Methods: Sixty male Wistar rats were randomly assigned to be raised on the plains (the plains group, n = 20), at an altitude of 4 000 m (the plateau model group Ⅰ, n = 20), or at an altitude of 6 000 m (the plateau model group Ⅱ, n = 20) for a spermatogenic cycle of 14 days. After establishment of the model of high-altitude reproductive system injury, the testis tissues of the rats were harvested for HE staining and observed for histopathological changes under the light microscope, and their epididymedes collected for preparation of sperm suspension and detection of sperm motility, sperm count and the percentage of morphologically abnormal sperm (MAS). The blood gas level and oxidative stress-related indexes in different groups were also measured using the serological test.
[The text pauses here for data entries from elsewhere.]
(** C6: Of the deliveries of one Hook that share an id or a body, a second one
    reaches the fan-in only after the first gave its claim back: however the
    deliveries interleave, whatever fails, and through any end of the process,
    a later claim with the id or the digest of an earlier one means that the
    earlier delivery was fanned in, that a Pool had no live run or every Source
    was full, and that its line says so (503, 429). A sweep past the claim's
    time, which is the log's retention, is the one exception. *)
Theorem fan_in_once db w l0 i h dl dg n now l1 j dl' dg' m now' l2 :
  runs_ (mkWorld db [])
    (l0 ++ LAsked i (mkEvent (Claim h dl dg) (Ok (Some n))) now :: l1 ++ LAsked j (mkEvent (Claim h dl' dg') (Ok (Some m))) now' :: l2) w →
  dl' = dl ∨ dg' = dg → Forall (notSwept now) l1 →
  ∃ l t (fan : HookFanIn) x,
    LAsked i (mkEvent (WriteLine l (Some n)) (Ok ())) t ∈ l1
    ∧ (mkEvent (DeliverHook x) (Ok fan) : Event) ∈ eventsOf i (l0 ++ LAsked i (mkEvent (Claim h dl dg) (Ok (Some n))) now :: l1)
    ∧ ((Store.kind l, Store.line_status l) = (Store.no_live_run, 503) ∧ (∃ p ps, fi_waiting fan = Some (p :: ps))
       ∨ (Store.kind l, Store.line_status l) = (Store.hold_full, 429) ∧ Forall (λ s, sl_verdict s = hold_full) (fi_sources fan)).
Proof.
  intros Hr Hsame Hsw. set (c1 := LAsked i _ now) in *. set (c2 := LAsked j _ now') in *.
  pose proof Hr as (w1 & H0 & (w2 & Hs1 & (w3 & H1 & Hr2)%runs_split)%runs_cons)%runs_split.
  apply runs_cons in Hr2 as (w4 & Hs2 & _). apply step_claims in Hs1 as [Hc1 E1], Hs2 as [Hc2 _].
  assert (released n l1) as (k & l & t & Hin & Hk).
  { destruct (claimed_runs h dl dg now n w2 l1 w3 H1 Hsw) as [Hc|]; [rewrite E1; by apply claim_row| |done].
    exfalso. by rewrite (StoreProofs.claim_refused _ _ _ _ _ _ Hc) in Hc2. }
  apply list_elem_of_split in Hin as (p1 & p2 & ->).
  replace (l0 ++ c1 :: (p1 ++ LAsked k (mkEvent (WriteLine l (Some n)) (Ok ())) t :: p2) ++ c2 :: l2)
    with ((l0 ++ c1 :: p1) ++ LAsked k (mkEvent (WriteLine l (Some n)) (Ok ())) t :: p2 ++ c2 :: l2) in Hr
    by (rewrite <- ?app_assoc; simpl; by rewrite <- ?app_assoc).
  destruct (runs_allowed _ _ _ _ _ _ _ Hr) as (q & Hq). destruct Hq as (parts & d & payload & digest & fan & Hcl & Hfan & Ef & _).
  destruct Hcl as (_ & _ & Hseen). apply eventsOf_elem in Hseen as (t' & Hin).
  assert (LAsked k (mkEvent (Claim (q_name q) (d_id d) digest) (Ok (Some n))) t' = c1) as Ek.
  { eapply (claim_unique _ l0 c1); [|done|done|]; [rewrite <- app_assoc in Hr; exact Hr|]. simpl. set_solver. }
  injection Ek as -> _ _. exists l, t, fan.
  assert (∃ x, (mkEvent (DeliverHook x) (Ok fan) : Event) ∈ eventsOf i (l0 ++ c1 :: p1)) as [x Hx].
  { destruct payload; [done|]. subst fan. exfalso. apply Hk. injection Ef as -> _. simpl. set_solver. }
  exists x. split; [set_solver|]. split.
  - replace (l0 ++ c1 :: p1 ++ _) with ((l0 ++ c1 :: p1) ++ LAsked i (mkEvent (WriteLine l (Some n)) (Ok ())) t :: p2) by (by rewrite <- app_assoc).
    rewrite eventsOf_app. set_solver.
  - destruct (fanEnd_counts fan) as [Hf|[[Hf Hw]|[Hf Hw]]]; rewrite <- Ef in Hf; [done|by left|by right].
Qed.

(** *** A copy's own line *)

Lemma step_writes w i l now w' :
  step_ w (LAsked i (mkEvent (WriteLine l None) (Ok ())) now) w' → w_db w' = Store.writeHookLine l None (w_db w).
Proof.
  intros Hs%step_answers. simpl in Hs.
  assert (∀ now db o r db', answers now db o r db' → match o return result jstr (reply o) → Prop with
    | WriteLine l c => λ r, r = Ok () → db' = Store.writeHookLine l c db | _ => λ _, True end r) as Ha.
  { destruct 1 as [| |o e|o r Ho]; [done|done|by destruct o..]. }
  by apply (Ha _ _ _ _ _ Hs).
Qed.
(** Following a Pool's hand-overs ends. Where a run that ended does not
    come back, the loop over the new runs' Sources, which the code leaves
    without a bound on its rounds, ends within two rounds more than the hops
    it allows, whatever runs take over: more rounds change nothing. *)
Theorem following_ends run reg tr fuel :
  (ROUNDS <= fuel)%nat → follow fuel 0 run reg tr = follow ROUNDS 0 run reg tr ∧ (follow ROUNDS 0 run reg tr).1 ≠ Ok None.
Proof.
  intros Hf. assert (∀ n, (follow (ROUNDS + n) 0 run reg tr).1 ≠ Ok None) as He by (intros n; apply follow_ends; left; unfold ROUNDS; lia).
  split; [|specialize (He 0%nat); by rewrite Nat.add_0_r in He].
  replace fuel with (ROUNDS + (fuel - ROUNDS))%nat by lia. generalize (fuel - ROUNDS)%nat. clear fuel Hf.
  induction n as [|n IH]; [by rewrite Nat.add_0_r|]. rewrite <- IH, Nat.add_succ_r. by apply follow_more.
Qed.
End Ends.

End Fan.

(** ** A host *)

Definition toyCaller : Tokens.CallerRecord := Tokens.mkRecord Tokens.hook (js "gl") None None.
Definition toyIn : HookIn :=
  mkHookIn (js "gl") (js "gitlab") (js "pipeline.success") (js "d1") JNull toyCaller (λ _, true) false.
Definition toyRun : LiveRun := mkRun 1 (js "r1") (js "plan").
Definition goEvent : json := JObj [(js "type", JStr (js "go"))].
Definition toyGate : Registration :=
  mkReg 1 (js "review") true
    (Some (mkHooked [(js "gitlab", [(js "pipeline.success", λ _ _, Ok (Some goEvent))])] None [js "go"])) None.
Definition toySource : Registration := mkReg 2 (js "source") true None (Some (mkSeat (λ _ _, true) None)).

(** Every Gate is open, and a Pool of another Workflow waits for a run. *)
Definition toyHost (tr : list Event) (o : Op) : result jstr (reply o) :=
  match o return result jstr (reply o) with
  | Registered => Ok [(toyRun, [toyGate; toySource])]
  | IsOpen _ _ | IsLive _ | IsStanding _ => Ok true
  | AnswersOf _ => Ok []
  | SendToGate _ _ _ _ _ | Feed _ _ | Persist _ => Ok ()
  | SourceAfter _ _ _ => Ok None
  | Hear _ _ _ => Ok (mkHeard held (Some (js "k")) None None None)
  | WithoutRun _ _ => Ok [(js "other", None)]
  end.

(** Every run has ended when it is asked for, and another one has taken over. *)
Definition toyHandovers (tr : list Event) (o : Op) : result jstr (reply o) :=
  match o return result jstr (reply o) with
  | IsOpen _ _ => Ok false
  | SourceAfter _ _ _ => Ok (Some (toyRun, toySource))
  | o => toyHost tr o
  end.


Lemma following_ends_witness :
  exec toyHandovers (toSource toyIn 100 0 toyRun toySource) [] = exec toyHandovers (toSource toyIn ROUNDS 0 toyRun toySource) []
  ∧ (exec toyHandovers (toSource toyIn ROUNDS 0 toyRun toySource) []).1 = Ok (Some (mkPart [] [] 0 [] [js "plan"] [])).
Proof.
  split; [|vm_compute; reflexivity].
  apply (following_ends toyIn toyHandovers); [|unfold ROUNDS, STANDING_HOPS; lia]. intros tr run reg _. discriminate.
Defined.

End FanInProofs.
Results: With the elevation of altitude, the levels of pH and PO2 were decreased, those of PCO2, Hct, K+, Cl- and Hb increased markedly, while that of Na+ exhibited no significant change. The model rats also showed folded spermatogenic tubule walls, thinned spermatogenic epithelia, disorderly arranged and reduced number of spermatogenic cells, and increased vascuolization in the spermatogenic epithelia, with decreased sperm motility and count, increased percentage of MAS, elevated concentration of malondialdehyde (MDA) and reduced activity of superoxide dismutase (SOD).
Conclusions: A model of reproductive system injury was successfully established in male rats at a simulated altitude of 4 000 m. With increasing of the altitude to 6000 m, oxidative damage to the testicular tissue was aggravated, sperm motility decreased, and the percentage of MAS increased, indicating that an altitude of 6 000 m may cause serious damage to the rat reproductive system.
Keywords: blood gas analysis; model; oxidative stress; rat; reproductive damage; plateau.